◆ **EXTRACTED ENTRIES**
(** * Vesktop screen-share picker: audio source selection and stream quality

    A shallow embedding of [src/renderer/components/ScreenSharePicker.tsx]:
    the property matcher [hasMatchingProps], the candidate builder
    [mapToAudioItem], the selection logic [isSelected] / [update] of
    [AudioSourcePickerLinux], the label filter [uniqueName], the
    [STREAM_CLOSE] subscriber, the stream option patch [patchStreamQuality]
    and the delayed constraint update of the "Go Live" button. *)

From Stdlib Require Import ZArith Bool Ascii.
From Stdlib Require Import Floats.SpecFloat.
From stdpp Require Import gmap strings list fin_maps.

Local Open Scope string_scope.
Local Open Scope list_scope.

(** ** JavaScript values that occur in the picker *)

Module JS.

(** A property of a venmic [Node] is a string; reading a missing property
    gives [undefined], and the candidate builder stores such reads back
    into the objects it builds.  Both are kept. *)
Inductive value : Type :=
| Undefined
| Str (s : string).

#[global] Instance value_eq_dec : EqDecision value.
Proof. solve_decision. Defined.

(** [a === b] on strings and [undefined]. *)
Definition strict_eq (a b : value) : bool := bool_decide (a = b).

(** [if (v)]: [undefined] and the empty string are falsy. *)
Definition truthy (v : value) : bool :=
  match v with
  | Undefined => false
  | Str s => negb (String.eqb s "")
  end.

(** The string a template literal [`${v}`] interpolates. *)
Definition to_string (v : value) : string :=
  match v with
  | Undefined => "undefined"
  | Str s => s
  end.

(** A plain object with string keys.  Key order is not kept: no function
    of the picker depends on it ([every] is given a pure callback). *)
Abbreviation object := (gmap string value).

(** [o[key]] *)
Definition get (o : object) (key : string) : value :=
  default Undefined (o !! key).

(** [Object.keys(o)] *)
Definition keys (o : object) : list string := (map_to_list o).*1.

(** The outcome of running a statement list: it ends normally or it
    throws. *)
Inductive completion (A : Type) : Type :=
| Normal (a : A)
| Throw (error : string).
Arguments Normal {A} a.
Arguments Throw {A} error.

End JS.

Import JS.

(** ** Data model (lines 36-52 of the source) *)

Inductive SpecialSource : Type :=
| SrcNone            (* "None" *)
| SrcEntireSystem.   (* "Entire System" *)

#[global] Instance SpecialSource_eq_dec : EqDecision SpecialSource.
Proof. solve_decision. Defined.

(** The string a [SpecialSource] is at run time. *)
Definition special_string (s : SpecialSource) : string :=
  match s with
  | SrcNone => "None"
  | SrcEntireSystem => "Entire System"
  end.

Abbreviation Node := (gmap string value).

(** [type AudioSource = SpecialSource | Node] *)
Inductive AudioSource : Type :=
| ASpecial (s : SpecialSource)
| ANode (n : Node).

(** [type AudioSources = SpecialSource | Node[]] *)
Inductive AudioSources : Type :=
| SSpecial (s : SpecialSource)
| SNodes (l : list Node).

#[global] Instance AudioSource_eq_dec : EqDecision AudioSource.
Proof. solve_decision. Defined.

◆ **WORK INSTRUCTIONS**
If a line in the material above holds the word "update", count it, then give the total as a bare number.

◆ **WRITTEN RESPONSE**
2